Música para se ouvir. Música para se ver.

Música. Ontem, hoje, agora, ainda e sempre. Gravada ou ao vivo, via rádio, seja AM ou FM, em CD original ou pirata, no MP3, no computador, na trilha sonora de filmes, de novelas, de minisséries televisivas, no coreto da praça, na viola de um cego cantador, no repente surpreendente do eminente repentista, na tuba, no contrabaixo, no alto falante do circo mambembe, na flauta doce ou salgada, na gaita, no saxofone, no violino de som fino, no oboé ou não é, no bandonione, no fagote, no violão, na guitarra, no contrabaixo, no cavaquinho, no bandolim, no banjo do arcanjo, na lira, no fole prateado, só de baixo 120 botão preto como nego empareado, na zabumba, nos oito baixos de Januário, nos pífanos, no pandeiro, no reco-reco, bolão e azeitona, na cuíca, na tumbadora, no piano de cauda, no berimbau, na guitarra havaiana, na guitarra portuguesa, na guitarra baiana, plugged ou unplugged.
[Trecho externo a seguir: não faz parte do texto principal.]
(** ** Support counting, further *)

Lemma support_count_entries_keeps entries : ∀ count (support_map : UintMap),
  let r := fold_left support_count_step entries (count, support_map) in
  (∀ k v, support_map !! k = Some v → snd r !! k = Some v)
  ∧ (∀ e, e ∈ entries → is_Some (snd r !! cg_get_id (fst e)))
  ∧ (∀ k, (∀ e, e ∈ entries → cg_get_id (fst e) ≠ k) →
          snd r !! k = support_map !! k).
Proof.
  induction entries as [| e entries IH]; intros count support_map.
  - simpl. split; [done |]. split; [| done].
    intros e He. by apply elem_of_nil in He.
  - cbv zeta. rewrite fold_left_cons.
    set (support_map' :=
           map_insert_pair (cg_get_id (fst e)) (get_support (snd e)) support_map).
    assert (∃ count', support_count_step (count, support_map) e
                      = (count', support_map')) as [count' ->].
    { unfold support_count_step. fold support_map'.
      destruct (get_support (snd e) >=? threshold); by eexists. }
    destruct (IH count' support_map') as (Hkeep & Hall & Hframe).
    assert (∀ k v, support_map !! k = Some v → support_map' !! k = Some v)
      as Hstep.
    { intros k v Hk. unfold support_map'.
      by rewrite map_insert_pair_lookup, Hk. }
    split; [| split].
    + intros k v Hk. by apply Hkeep, Hstep.
    + intros e' He'. apply elem_of_cons in He' as [-> | He']; [| by apply Hall].
      assert (is_Some (support_map' !! cg_get_id (fst e))) as [v Hv].
      { unfold support_map'. rewrite map_insert_pair_lookup.
        destruct (support_map !! cg_get_id (fst e)); [by eexists |].
        destruct (decide (cg_get_id (fst e) = cg_get_id (fst e))); [| done].
        by eexists. }
      exists v. by apply Hkeep.
    + intros k Hk. rewrite Hframe by (intros e' He'; apply Hk; by right).
      unfold support_map'. rewrite map_insert_pair_lookup.
      destruct (support_map !! k); [done |].
      destruct (decide (k = cg_get_id (fst e))) as [-> | Hne]; [| done].
      exfalso. by apply (Hk e); [left |].
Qed.
Lemma PushBack_nothrow_move_strong_guarantee_witness :
  vec_at (one_vector 0 0 [1] 1 [false; true]) 0 (Some 0) [1] 1 ∧
  heap_ok (one_vector 0 0 [1] 1 [false; true]) ∧
  is_nothrow_move_constructible (ElemType:=Plain) = true ∧
  PushBack (H:=Plain) 0 2 (one_vector 0 0 [1] 1 [false; true]) =
    Exn (World {[ 0 := [Some 1] ]} 2
               {[ 0 := mkVector (mkRawMemory (Some 0) 1) 1 ]} [] []
               [EvAlloc 1 2; EvFree 1]) ∧
  lost (World {[ 0 := [Some 1] ]} 2
              {[ 0 := mkVector (mkRawMemory (Some 0) 1) 1 ]} [] []
              [EvAlloc 1 2; EvFree 1]) = [] ∧
  elems (World {[ 0 := [Some 1] ]} 2
               {[ 0 := mkVector (mkRawMemory (Some 0) 1) 1 ]} [] []
               [EvAlloc 1 2; EvFree 1]) 0 = Some [1].
Proof.
  assert (vec_at (one_vector 0 0 [1] 1 [false; true]) 0 (Some 0) [1] 1) as Hv
    by (apply vec_at_one_vector; simpl; lia).
  assert (heap_ok (one_vector 0 0 [1] 1 [false; true])) as Hok
    by (apply heap_okb_ok; vm_compute; reflexivity).
  assert (PushBack (H:=Plain) 0 2 (one_vector 0 0 [1] 1 [false; true]) =
          Exn (World {[ 0 := [Some 1] ]} 2
                     {[ 0 := mkVector (mkRawMemory (Some 0) 1) 1 ]} [] []
                     [EvAlloc 1 2; EvFree 1])) as Hrun
    by (vm_compute; reflexivity).
  split; [exact Hv|]. split; [exact Hok|]. split; [reflexivity|]. split; [exact Hrun|].
  destruct (proj1 (PushBack_nothrow_move_strong_guarantee (H:=Plain) 0 (Some 0) [1] 1 _
                     Hv Hok eq_refl) (CopyOf 2) _ Hrun) as (_ & _ & Hl & Hel).
  split; [exact Hl|exact Hel].
Defined.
Música. Música até mesmo feita com tinta acrílica, como nesta pintura aí em cima, que, com mucho gusto, fiz em uma tela de 1.70x1.00m. Música, ah, qualquer música! Samba, rock, baião, xaxado, maxixe e jiló, jazz, tango, fado, valsa, frevo, coco, maracatu, corta-jaca, tarantela, samba-de-véio, samba-duro, samba de roda, samba-reggae, samba-rock, samba de breque, samba de black, blues, bossa-nova, cumbia, reggae, bolero-lero-lero-lero, no beguin the beguine. Música. Música. Música! Excetuando-se a unanimemente indesejada marcha fúnebre, qualquer música, ah, qualquer, logo que me tire da alma esta incerteza que quer qualquer impossível calma!